## Source data
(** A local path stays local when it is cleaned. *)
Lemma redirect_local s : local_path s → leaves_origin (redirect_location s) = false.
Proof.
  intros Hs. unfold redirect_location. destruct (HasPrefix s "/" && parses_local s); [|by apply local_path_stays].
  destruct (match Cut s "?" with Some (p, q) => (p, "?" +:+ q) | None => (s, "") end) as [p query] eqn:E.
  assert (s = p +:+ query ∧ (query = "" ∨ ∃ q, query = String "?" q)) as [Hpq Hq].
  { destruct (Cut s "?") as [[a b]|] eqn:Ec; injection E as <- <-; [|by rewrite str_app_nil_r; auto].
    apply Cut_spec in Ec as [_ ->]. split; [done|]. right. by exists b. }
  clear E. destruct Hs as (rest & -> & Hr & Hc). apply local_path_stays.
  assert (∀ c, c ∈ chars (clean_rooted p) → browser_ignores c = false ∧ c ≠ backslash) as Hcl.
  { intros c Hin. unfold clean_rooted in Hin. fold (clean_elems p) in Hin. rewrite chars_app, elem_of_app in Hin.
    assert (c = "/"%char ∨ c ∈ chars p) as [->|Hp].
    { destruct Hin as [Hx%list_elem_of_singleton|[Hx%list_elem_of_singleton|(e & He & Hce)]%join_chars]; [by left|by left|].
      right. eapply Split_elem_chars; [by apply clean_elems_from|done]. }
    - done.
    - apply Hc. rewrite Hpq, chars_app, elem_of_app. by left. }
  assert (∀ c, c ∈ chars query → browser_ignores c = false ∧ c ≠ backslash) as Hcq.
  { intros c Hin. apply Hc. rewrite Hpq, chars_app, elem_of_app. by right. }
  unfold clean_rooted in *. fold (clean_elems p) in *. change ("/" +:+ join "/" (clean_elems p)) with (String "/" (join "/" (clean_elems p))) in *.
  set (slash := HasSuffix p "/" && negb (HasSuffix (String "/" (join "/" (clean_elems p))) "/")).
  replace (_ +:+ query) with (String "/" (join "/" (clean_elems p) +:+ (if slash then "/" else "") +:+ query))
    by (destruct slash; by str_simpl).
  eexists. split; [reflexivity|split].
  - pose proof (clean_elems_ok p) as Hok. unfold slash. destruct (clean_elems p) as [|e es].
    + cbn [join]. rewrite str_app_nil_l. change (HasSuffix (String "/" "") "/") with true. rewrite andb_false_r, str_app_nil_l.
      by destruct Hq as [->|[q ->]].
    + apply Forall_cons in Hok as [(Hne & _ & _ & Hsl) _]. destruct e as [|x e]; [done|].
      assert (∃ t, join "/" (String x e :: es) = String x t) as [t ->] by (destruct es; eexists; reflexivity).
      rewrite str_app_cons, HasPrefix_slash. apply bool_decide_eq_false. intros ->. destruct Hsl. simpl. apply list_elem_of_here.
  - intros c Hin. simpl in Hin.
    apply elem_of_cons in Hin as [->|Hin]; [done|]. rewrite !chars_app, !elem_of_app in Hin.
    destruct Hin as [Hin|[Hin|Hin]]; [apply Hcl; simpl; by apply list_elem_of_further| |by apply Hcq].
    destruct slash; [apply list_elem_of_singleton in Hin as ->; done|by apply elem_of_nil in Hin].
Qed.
* * *
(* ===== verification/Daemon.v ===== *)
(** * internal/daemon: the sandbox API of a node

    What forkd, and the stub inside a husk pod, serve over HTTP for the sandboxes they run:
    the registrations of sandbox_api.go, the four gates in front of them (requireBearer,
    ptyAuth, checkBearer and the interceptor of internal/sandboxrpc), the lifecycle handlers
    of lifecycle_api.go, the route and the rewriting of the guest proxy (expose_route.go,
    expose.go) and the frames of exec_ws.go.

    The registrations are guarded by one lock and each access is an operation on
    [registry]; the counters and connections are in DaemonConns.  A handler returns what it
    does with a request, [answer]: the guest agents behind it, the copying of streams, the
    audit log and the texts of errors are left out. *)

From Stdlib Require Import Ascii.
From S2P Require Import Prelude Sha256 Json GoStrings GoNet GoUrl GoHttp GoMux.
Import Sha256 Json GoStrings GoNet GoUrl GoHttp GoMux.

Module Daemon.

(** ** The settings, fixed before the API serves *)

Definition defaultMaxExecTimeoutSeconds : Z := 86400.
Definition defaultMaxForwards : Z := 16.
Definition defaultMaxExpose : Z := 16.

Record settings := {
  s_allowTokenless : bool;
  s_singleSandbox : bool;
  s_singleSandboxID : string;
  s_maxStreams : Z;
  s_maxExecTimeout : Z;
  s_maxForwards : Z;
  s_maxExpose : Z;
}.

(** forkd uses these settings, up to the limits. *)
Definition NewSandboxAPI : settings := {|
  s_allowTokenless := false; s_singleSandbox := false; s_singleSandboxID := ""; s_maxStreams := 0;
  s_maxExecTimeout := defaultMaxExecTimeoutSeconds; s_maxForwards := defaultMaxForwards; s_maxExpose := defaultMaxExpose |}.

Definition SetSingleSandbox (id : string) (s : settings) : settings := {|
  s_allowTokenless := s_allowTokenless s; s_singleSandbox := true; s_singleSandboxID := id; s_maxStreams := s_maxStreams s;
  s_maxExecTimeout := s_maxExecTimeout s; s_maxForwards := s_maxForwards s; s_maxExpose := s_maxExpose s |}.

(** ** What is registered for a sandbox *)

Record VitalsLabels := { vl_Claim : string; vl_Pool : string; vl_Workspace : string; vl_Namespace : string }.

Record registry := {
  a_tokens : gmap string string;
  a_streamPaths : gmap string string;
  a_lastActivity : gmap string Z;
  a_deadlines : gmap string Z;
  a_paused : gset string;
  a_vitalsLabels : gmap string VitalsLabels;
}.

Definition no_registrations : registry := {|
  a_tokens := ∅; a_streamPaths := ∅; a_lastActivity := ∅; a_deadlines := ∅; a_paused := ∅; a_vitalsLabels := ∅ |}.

## What is expected
Retype word for word everything in the listing above from the line that holds "Definition SetSingleSandbox (id" down to the line that holds "(** ** What is registered for a sandbox *)". Keep both end lines and leave out the rest.

## Reply to the task
Definition SetSingleSandbox (id : string) (s : settings) : settings := {|
  s_allowTokenless := s_allowTokenless s; s_singleSandbox := true; s_singleSandboxID := id; s_maxStreams := s_maxStreams s;
  s_maxExecTimeout := s_maxExecTimeout s; s_maxForwards := s_maxForwards s; s_maxExpose := s_maxExpose s |}.

(** ** What is registered for a sandbox *)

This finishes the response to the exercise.